### What to do
Only these lines of the data below are wanted: the one with "From stdpp Require", the one with "Definition noopMaliciousAffectsVersion (ecosystem", and any lines between them, each repeated exactly.
※ ※ ※
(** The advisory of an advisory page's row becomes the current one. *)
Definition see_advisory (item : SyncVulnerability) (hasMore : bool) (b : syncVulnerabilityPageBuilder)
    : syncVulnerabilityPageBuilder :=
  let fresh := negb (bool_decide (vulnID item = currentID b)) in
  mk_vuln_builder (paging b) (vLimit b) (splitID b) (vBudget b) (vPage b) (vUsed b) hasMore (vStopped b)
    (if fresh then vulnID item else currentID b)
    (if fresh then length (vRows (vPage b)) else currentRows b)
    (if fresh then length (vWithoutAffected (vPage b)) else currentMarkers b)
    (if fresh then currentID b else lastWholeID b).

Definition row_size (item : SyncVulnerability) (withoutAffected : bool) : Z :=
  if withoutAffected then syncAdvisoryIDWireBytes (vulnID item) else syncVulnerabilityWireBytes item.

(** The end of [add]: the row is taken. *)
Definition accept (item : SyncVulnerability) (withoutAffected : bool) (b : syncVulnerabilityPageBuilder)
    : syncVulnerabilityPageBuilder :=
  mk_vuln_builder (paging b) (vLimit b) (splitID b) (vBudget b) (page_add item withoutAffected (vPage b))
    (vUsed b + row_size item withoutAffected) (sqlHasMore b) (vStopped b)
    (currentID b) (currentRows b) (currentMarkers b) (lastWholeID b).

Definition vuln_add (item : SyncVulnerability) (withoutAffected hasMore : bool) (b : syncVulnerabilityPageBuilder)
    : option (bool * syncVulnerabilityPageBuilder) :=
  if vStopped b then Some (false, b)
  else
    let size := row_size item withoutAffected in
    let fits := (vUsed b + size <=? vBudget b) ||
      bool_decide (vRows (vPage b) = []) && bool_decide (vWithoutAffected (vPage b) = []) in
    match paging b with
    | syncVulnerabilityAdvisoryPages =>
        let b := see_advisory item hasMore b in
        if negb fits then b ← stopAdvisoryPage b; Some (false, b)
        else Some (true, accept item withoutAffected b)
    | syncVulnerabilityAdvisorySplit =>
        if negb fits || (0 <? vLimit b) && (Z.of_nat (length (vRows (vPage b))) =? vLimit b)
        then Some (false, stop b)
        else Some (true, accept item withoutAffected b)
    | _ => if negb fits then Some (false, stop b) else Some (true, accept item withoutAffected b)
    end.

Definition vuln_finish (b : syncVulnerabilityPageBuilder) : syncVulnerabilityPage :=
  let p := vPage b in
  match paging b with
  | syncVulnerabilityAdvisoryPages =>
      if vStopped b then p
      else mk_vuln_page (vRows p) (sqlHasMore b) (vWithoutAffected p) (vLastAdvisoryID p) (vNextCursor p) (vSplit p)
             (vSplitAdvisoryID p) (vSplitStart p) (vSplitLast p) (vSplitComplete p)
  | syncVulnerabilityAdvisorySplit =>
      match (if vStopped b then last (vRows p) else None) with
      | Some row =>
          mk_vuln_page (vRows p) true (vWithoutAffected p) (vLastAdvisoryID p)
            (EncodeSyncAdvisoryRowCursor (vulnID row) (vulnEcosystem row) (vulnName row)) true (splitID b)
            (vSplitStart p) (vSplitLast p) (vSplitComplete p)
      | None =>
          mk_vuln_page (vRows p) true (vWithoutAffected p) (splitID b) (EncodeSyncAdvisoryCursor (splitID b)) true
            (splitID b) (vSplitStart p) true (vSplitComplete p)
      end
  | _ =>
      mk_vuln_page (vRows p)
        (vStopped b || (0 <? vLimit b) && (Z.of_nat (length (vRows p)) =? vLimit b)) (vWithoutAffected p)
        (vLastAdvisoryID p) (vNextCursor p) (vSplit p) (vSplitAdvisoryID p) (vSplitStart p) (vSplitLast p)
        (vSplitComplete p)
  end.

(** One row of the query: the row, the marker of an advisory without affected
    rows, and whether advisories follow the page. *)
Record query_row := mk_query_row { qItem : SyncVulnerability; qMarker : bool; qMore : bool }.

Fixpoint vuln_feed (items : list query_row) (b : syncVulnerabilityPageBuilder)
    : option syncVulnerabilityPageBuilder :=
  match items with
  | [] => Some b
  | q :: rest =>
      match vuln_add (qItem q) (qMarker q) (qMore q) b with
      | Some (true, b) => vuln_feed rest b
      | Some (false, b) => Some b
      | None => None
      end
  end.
※ ※ ※
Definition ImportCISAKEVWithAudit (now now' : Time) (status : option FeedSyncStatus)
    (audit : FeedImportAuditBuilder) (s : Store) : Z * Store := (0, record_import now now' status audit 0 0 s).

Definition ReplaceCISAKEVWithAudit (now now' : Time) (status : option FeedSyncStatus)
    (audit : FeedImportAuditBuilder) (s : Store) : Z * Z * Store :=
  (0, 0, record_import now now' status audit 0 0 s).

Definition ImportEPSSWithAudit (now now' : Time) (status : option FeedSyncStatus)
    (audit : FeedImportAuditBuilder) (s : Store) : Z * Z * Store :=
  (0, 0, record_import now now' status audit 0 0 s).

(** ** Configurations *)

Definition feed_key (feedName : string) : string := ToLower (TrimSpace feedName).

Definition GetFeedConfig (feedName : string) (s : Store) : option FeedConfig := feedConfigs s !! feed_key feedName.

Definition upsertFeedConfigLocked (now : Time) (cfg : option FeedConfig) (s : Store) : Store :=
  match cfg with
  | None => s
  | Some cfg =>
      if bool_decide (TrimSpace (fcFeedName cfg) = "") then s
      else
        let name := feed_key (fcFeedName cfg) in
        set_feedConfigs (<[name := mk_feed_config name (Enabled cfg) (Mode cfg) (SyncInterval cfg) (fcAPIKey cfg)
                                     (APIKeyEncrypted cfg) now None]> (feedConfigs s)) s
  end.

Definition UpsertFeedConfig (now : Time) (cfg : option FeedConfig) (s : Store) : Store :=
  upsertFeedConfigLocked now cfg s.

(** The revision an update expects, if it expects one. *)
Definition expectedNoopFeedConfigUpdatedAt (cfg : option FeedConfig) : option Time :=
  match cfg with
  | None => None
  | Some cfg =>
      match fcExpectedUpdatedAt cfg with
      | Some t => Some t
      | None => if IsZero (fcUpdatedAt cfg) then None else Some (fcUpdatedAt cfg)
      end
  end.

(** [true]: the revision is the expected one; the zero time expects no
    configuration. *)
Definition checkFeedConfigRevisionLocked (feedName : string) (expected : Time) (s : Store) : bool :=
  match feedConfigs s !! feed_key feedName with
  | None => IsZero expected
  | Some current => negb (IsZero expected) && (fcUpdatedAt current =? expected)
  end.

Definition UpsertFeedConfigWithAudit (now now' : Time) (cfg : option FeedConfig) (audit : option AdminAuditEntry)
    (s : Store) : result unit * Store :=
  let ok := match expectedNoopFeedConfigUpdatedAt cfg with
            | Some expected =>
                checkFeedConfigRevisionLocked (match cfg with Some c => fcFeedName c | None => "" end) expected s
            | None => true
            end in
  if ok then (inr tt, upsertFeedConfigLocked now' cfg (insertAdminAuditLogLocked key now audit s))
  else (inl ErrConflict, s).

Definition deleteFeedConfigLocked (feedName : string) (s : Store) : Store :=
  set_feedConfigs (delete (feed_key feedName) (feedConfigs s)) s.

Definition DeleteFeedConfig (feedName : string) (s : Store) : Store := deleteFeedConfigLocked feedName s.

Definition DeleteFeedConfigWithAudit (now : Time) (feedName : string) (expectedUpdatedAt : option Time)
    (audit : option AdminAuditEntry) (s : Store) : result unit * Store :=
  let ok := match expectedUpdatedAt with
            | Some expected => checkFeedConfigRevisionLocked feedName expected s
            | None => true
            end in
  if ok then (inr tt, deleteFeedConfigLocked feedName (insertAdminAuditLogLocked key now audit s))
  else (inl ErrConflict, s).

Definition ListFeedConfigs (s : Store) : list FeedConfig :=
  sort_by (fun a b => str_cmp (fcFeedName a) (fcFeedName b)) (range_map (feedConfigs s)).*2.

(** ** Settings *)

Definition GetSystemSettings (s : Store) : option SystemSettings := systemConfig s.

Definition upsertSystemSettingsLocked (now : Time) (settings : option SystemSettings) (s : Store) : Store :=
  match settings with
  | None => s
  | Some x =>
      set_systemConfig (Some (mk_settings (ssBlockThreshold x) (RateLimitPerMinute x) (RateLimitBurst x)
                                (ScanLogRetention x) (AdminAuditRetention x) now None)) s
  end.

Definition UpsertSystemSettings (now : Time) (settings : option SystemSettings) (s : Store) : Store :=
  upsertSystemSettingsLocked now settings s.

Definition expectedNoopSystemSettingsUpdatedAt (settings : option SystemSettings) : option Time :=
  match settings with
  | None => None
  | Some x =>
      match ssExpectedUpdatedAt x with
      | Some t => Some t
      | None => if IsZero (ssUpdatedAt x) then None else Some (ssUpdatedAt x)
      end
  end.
※ ※ ※
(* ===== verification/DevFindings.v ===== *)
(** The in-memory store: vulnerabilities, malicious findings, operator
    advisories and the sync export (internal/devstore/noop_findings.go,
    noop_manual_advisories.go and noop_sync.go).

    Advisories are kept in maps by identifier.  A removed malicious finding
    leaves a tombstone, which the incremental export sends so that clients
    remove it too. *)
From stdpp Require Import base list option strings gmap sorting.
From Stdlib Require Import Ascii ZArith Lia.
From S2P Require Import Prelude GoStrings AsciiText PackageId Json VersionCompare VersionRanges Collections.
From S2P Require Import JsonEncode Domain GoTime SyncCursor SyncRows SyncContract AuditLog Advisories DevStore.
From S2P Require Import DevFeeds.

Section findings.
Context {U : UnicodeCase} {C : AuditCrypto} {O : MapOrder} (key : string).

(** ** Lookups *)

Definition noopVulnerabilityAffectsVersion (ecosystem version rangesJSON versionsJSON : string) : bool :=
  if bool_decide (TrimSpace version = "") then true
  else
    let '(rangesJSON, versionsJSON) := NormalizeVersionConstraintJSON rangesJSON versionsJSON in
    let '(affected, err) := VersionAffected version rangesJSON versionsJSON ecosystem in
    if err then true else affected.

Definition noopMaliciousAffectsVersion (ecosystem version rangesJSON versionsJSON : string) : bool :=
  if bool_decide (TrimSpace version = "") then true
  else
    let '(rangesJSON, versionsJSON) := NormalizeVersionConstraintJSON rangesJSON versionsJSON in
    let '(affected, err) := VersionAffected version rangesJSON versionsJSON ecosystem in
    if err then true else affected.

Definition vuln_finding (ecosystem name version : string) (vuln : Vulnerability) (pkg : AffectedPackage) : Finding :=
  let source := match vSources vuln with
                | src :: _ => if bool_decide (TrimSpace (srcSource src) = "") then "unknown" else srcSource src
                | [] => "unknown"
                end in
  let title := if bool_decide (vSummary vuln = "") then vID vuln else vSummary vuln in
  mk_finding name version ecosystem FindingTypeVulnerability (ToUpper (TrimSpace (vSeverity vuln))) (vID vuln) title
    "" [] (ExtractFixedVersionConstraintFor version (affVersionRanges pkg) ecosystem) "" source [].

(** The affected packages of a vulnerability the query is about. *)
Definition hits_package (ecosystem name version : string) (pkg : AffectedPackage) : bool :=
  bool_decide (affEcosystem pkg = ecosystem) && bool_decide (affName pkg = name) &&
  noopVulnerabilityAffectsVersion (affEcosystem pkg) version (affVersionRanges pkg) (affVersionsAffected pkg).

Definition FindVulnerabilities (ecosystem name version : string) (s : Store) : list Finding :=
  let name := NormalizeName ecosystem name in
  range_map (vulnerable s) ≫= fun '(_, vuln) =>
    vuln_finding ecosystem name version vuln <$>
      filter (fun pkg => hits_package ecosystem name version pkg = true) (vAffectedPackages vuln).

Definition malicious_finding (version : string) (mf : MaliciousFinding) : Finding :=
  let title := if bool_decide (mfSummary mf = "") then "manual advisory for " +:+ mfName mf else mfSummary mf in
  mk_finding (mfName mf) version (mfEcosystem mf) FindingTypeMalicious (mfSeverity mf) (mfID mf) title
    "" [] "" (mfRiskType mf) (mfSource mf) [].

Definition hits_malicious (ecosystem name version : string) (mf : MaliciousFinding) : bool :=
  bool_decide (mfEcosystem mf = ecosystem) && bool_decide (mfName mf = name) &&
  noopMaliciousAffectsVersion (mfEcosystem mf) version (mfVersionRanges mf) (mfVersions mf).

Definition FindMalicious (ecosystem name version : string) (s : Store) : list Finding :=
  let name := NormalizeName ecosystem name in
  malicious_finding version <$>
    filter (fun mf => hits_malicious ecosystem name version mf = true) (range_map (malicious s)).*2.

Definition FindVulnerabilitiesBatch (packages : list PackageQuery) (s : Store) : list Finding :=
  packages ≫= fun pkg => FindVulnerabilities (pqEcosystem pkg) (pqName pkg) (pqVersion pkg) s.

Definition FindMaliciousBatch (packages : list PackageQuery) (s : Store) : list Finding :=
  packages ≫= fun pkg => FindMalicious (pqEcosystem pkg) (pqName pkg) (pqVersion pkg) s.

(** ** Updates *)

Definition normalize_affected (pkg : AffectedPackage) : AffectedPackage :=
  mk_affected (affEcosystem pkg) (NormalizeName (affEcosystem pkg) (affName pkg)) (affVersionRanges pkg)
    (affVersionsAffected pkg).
※ ※ ※
### Completed task
From stdpp Require Import base list option strings gmap sorting.
From Stdlib Require Import Ascii ZArith Lia.
From S2P Require Import Prelude GoStrings AsciiText PackageId Json VersionCompare VersionRanges Collections.
From S2P Require Import JsonEncode Domain GoTime SyncCursor SyncRows SyncContract AuditLog Advisories DevStore.
From S2P Require Import DevFeeds.

Section findings.
Context {U : UnicodeCase} {C : AuditCrypto} {O : MapOrder} (key : string).

(** ** Lookups *)

Definition noopVulnerabilityAffectsVersion (ecosystem version rangesJSON versionsJSON : string) : bool :=
  if bool_decide (TrimSpace version = "") then true
  else
    let '(rangesJSON, versionsJSON) := NormalizeVersionConstraintJSON rangesJSON versionsJSON in
    let '(affected, err) := VersionAffected version rangesJSON versionsJSON ecosystem in
    if err then true else affected.

Definition noopMaliciousAffectsVersion (ecosystem version rangesJSON versionsJSON : string) : bool :=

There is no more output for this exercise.